Abstract
In this article, I analyse three months of ethnographic field work conducted with the United Nations Development Programme's (UNDP) ‘Safer Communities’ project in Bosnia–Herzegovina (BiH) in 2011 using an analytical framework grounded in Lendvai and Stubbs' work on ‘policy translation’. This framework suggests that the spaces which exist between different ‘security nodes’ such as ‘Safer Communities’ can be analysed as ‘contact zones’ where different actors and interests converge to shape the contours of security governance in transitional, post-conflict societies. Analysing ‘Safer Communities’ as a ‘contact zone’ provides insight into the power politics of the project and into the important role that capital and nodal proximity play in determining the translational capacities of different stakeholders.
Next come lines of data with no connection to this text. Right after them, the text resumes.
Definition release_prep_result (report : Report) : result_dict :=
  list_to_map
    [("summary", PyStr (fstring ["Release prep complete: "; pretty (gates_passed report);
                                 "/"; pretty (gates_total report); " gates passed"]));
     ("issues_found", PyInt (gates_total report - gates_passed report));
     ("cost_saved", cost_savings report)].

Definition run_release_prep (w : World) (output_dir : PosixPath) (config : string)
  : M result_dict :=
  perform (ImportModule "attune.workflows") (import_module w "attune.workflows");;
  perform (ImportModule "attune.workflows.registry")
          (import_module w "attune.workflows.registry");;
  perform NewEngine (WorkflowEngine w);;
  workflow ← perform (GetWorkflow "release-prep") (get_workflow w "release-prep");
  let c := {| call_workflow := workflow;
              call_files := None;
              call_output_format := "markdown" |} in
  report ← perform (EngineRun c) (engine_run w c);
  let report_path := output_dir </> "release-prep-report.md" in
  write_text report_path (to_markdown report);;
  let summary_path := output_dir </> "summary.md" in
  write_text summary_path (release_prep_summary report);;
  mret (release_prep_result report).

(** A handler: a function of the output directory and the configuration
    path, run in a world. *)
Definition handler : Type := World -> PosixPath -> string -> M result_dict.

Definition workflow_runners : gmap string handler :=
  list_to_map [("code-review", run_code_review); ("release-prep", run_release_prep)].

Definition error_summary (workflow e : string) : string :=
  fstring ["## Attune AI - Error"; nl; nl;
           "Workflow `"; workflow; "` failed:"; nl; nl;
           "```"; nl; e; nl; "```"; nl].

(** The [with open(github_output, "a") as f:] block. *)
Definition set_outputs (github_output : string) (output_dir : PosixPath)
    (result : result_dict) : M unit :=
  let f := Path github_output in
  emit (Append f (fstring ["report="; Pathlib.str output_dir; nl]));;
  summary ← getitem result "summary";
  emit (Append f (fstring ["summary="; Py.str summary; nl]));;
  issues_found ← getitem result "issues_found";
  emit (Append f (fstring ["issues_found="; Py.str issues_found; nl]));;
  emit (Append f (fstring ["cost_saved="; Py.str (Py.get result "cost_saved" (PyStr "N/A")); nl])).

Definition critical_annotation (critical_count : pyval) : string :=
  fstring ["::error::Found "; Py.str critical_count; " critical issues. ";
           "Set fail_on_critical to false to ignore."].

(** What follows the [try] statement of [main] when the runner returned. *)
Definition after_run (w : World) (args : Namespace) (output_dir : PosixPath)
    (result : result_dict) : M unit :=
  let github_output := default "" (environ w !! "GITHUB_OUTPUT") in
  (if Py.is_empty github_output then mret tt
   else set_outputs github_output output_dir result);;
  gate ← (if bool_decide (fail_on_critical args = "true")
          then gt_zero (Py.get result "critical_count" (PyInt 0))
          else mret false);
  if (gate : bool) then
    critical_count ← getitem result "critical_count";
    print_stderr (critical_annotation critical_count);;
    sys_exit 1
  else
    summary ← getitem result "summary";
    print (fstring ["Attune workflow completed: "; Py.str summary]).

(** [main()], with the runner it dispatches to as a parameter. *)
Definition main_with (runner : handler) (w : World) (args : Namespace) (output_dir : PosixPath) : M unit :=
  try_except (runner w output_dir (config args))
    (fun e =>
       let summary_path := output_dir </> "summary.md" in
       write_text summary_path (error_summary (workflow args) e);;
       print_stderr (fstring ["::error::Attune workflow failed: "; e]);;
       sys_exit 1)
    (after_run w args output_dir).

Definition main (w : World) (args : Namespace) : M unit :=
  let output_dir := Path (output_dir args) in
  emit (Mkdir output_dir);;
  runner ← getitem workflow_runners (workflow args);
  main_with runner w args output_dir.

(** The exit status the interpreter gives a run of the script: 0 when
    [main()] returns, the code of [sys.exit], and 1 with a traceback on the
    error stream for an exception nobody caught. *)
Definition finish (m : M unit) : list event * Z :=
  match m with
  | (t, Returns _) => (t, 0)
  | (t, Raises (SystemExit code)) => (t, code)
  | (t, Raises (Exception text)) => ((t ++ [Traceback text])%list, 1)
  end.

(** The process: [main()] run as the script. *)
Definition process (w : World) (args : Namespace) : list event * Z :=
  finish (main w args).

Definition trace_of (w : World) (args : Namespace) : list event := (process w args).1.
Definition exit_status (w : World) (args : Namespace) : Z := (process w args).2.

(** ** Vocabulary of the statements *)

(** [sub] occurs in [s]. *)
Definition contains (sub s : string) : Prop :=
  exists pre post, s = pre +:+ sub +:+ post.

(** The handler gets as far as the version-control diff, which completes as
    [cp]: the imports, the engine constructor and the registry lookup have
    succeeded. *)
Definition diff_completes (w : World) (cp : CompletedProcess) : Prop :=
  import_module w "attune.workflows" = Gives tt /\
  import_module w "attune.workflows.registry" = Gives tt /\
  WorkflowEngine w = Gives tt /\
  (exists wf, get_workflow w "code-review" = Gives wf) /\
  subprocess_run w git_diff_argv = Gives cp.

(** The handler selected by [--workflow] ran, causing the events [t], and
    completed as [c]. *)
Definition handler_run (w : World) (args : Namespace) (t : list event)
    (c : completion result_dict) : Prop :=
  exists runner : handler,
    workflow_runners !! workflow args = Some runner /\
    runner w (Path (output_dir args)) (config args) = (t, c).

(** The test of the critical-issue gate,
    [args.fail_on_critical == "true" and result.get("critical_count", 0) > 0],
    on a result whose critical count, if any, is an integer. *)
Definition gate_closes (args : Namespace) (res : result_dict) : bool :=
  bool_decide (fail_on_critical args = "true") &&
  match res !! "critical_count" with
  | Some (PyInt n) => 0 <? n
  | _ => false
  end.

(** Events that only call a collaborator: nothing written, nothing printed. *)
Definition is_call (e : event) : Prop :=
  match e with
  | ImportModule _ | NewEngine | GetWorkflow _ | SubprocessRun _ | EngineRun _ => True
  | _ => False
  end.

Definition only_calls (t : list event) : Prop := Forall is_call t.

(** The calls every handler starts with, and those up to the diff. *)
Definition setup_trace (name : string) : list event :=
  [ImportModule "attune.workflows"; ImportModule "attune.workflows.registry";
   NewEngine; GetWorkflow name].

Definition diff_trace : list event :=
  (setup_trace "code-review" ++ [SubprocessRun git_diff_argv])%list.

(** The engine call of each handler. *)
Definition review_call (wf : string) (files : list string) : engine_call :=
  {| call_workflow := wf; call_files := Some files; call_output_format := "markdown" |}.

Definition release_call (wf : string) : engine_call :=
  {| call_workflow := wf; call_files := None; call_output_format := "markdown" |}.

(** How a run of the handler named [name] went: it failed before the engine
    was called, it returned early for want of changed files, the engine
    failed, or the engine gave a report and both files were written. *)
Inductive handler_case (d : PosixPath) (name : string)
  : list event -> completion result_dict -> Prop :=
  | case_early_failure t text :
      only_calls t -> engine_calls t = [] ->
      handler_case d name t (Raises (Exception text))
  | case_no_changes t :
      name = "code-review" ->
      only_calls t -> engine_calls t = [] ->
      handler_case d name t (Returns no_changed_files)
  | case_engine_failure t c text :
      only_calls t -> engine_calls t = [c] ->
      handler_case d name t (Raises (Exception text))
  | case_reported t c report res :
      only_calls t -> engine_calls t = [c] ->
      (name = "code-review" /\
         (exists files, call_files c = Some files /\ files <> [] /\
                        res = code_review_result files report) \/
       name = "release-prep" /\ call_files c = None /\
         res = release_prep_result report) ->
      handler_case d name
        (t ++ [WriteText (d </> (name +:+ "-report.md")) (to_markdown report);
               WriteText (d </> "summary.md")
                 (match call_files c with
                  | Some files => code_review_summary files report
                  | None => release_prep_summary report
                  end)])
        (Returns res).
My analysis of this case study affirms the significant influence of supranational institutions like the European Commission and their ability to draw upon substantial economic capital to align the outputs of local security nodes from a distance. It also presents a nuanced account of networked security governance in which multi-lateral institutions like the UNDP can draw upon their nodal proximity and limited capital to mediate pressures for structural alignment. This latter finding is promising because it highlights a ‘nodal solution’ to the question of ‘how nodal relations could be transformed to improve governance processes and outcomes for weak actors’ in structurally weak and dependent societies like BiH.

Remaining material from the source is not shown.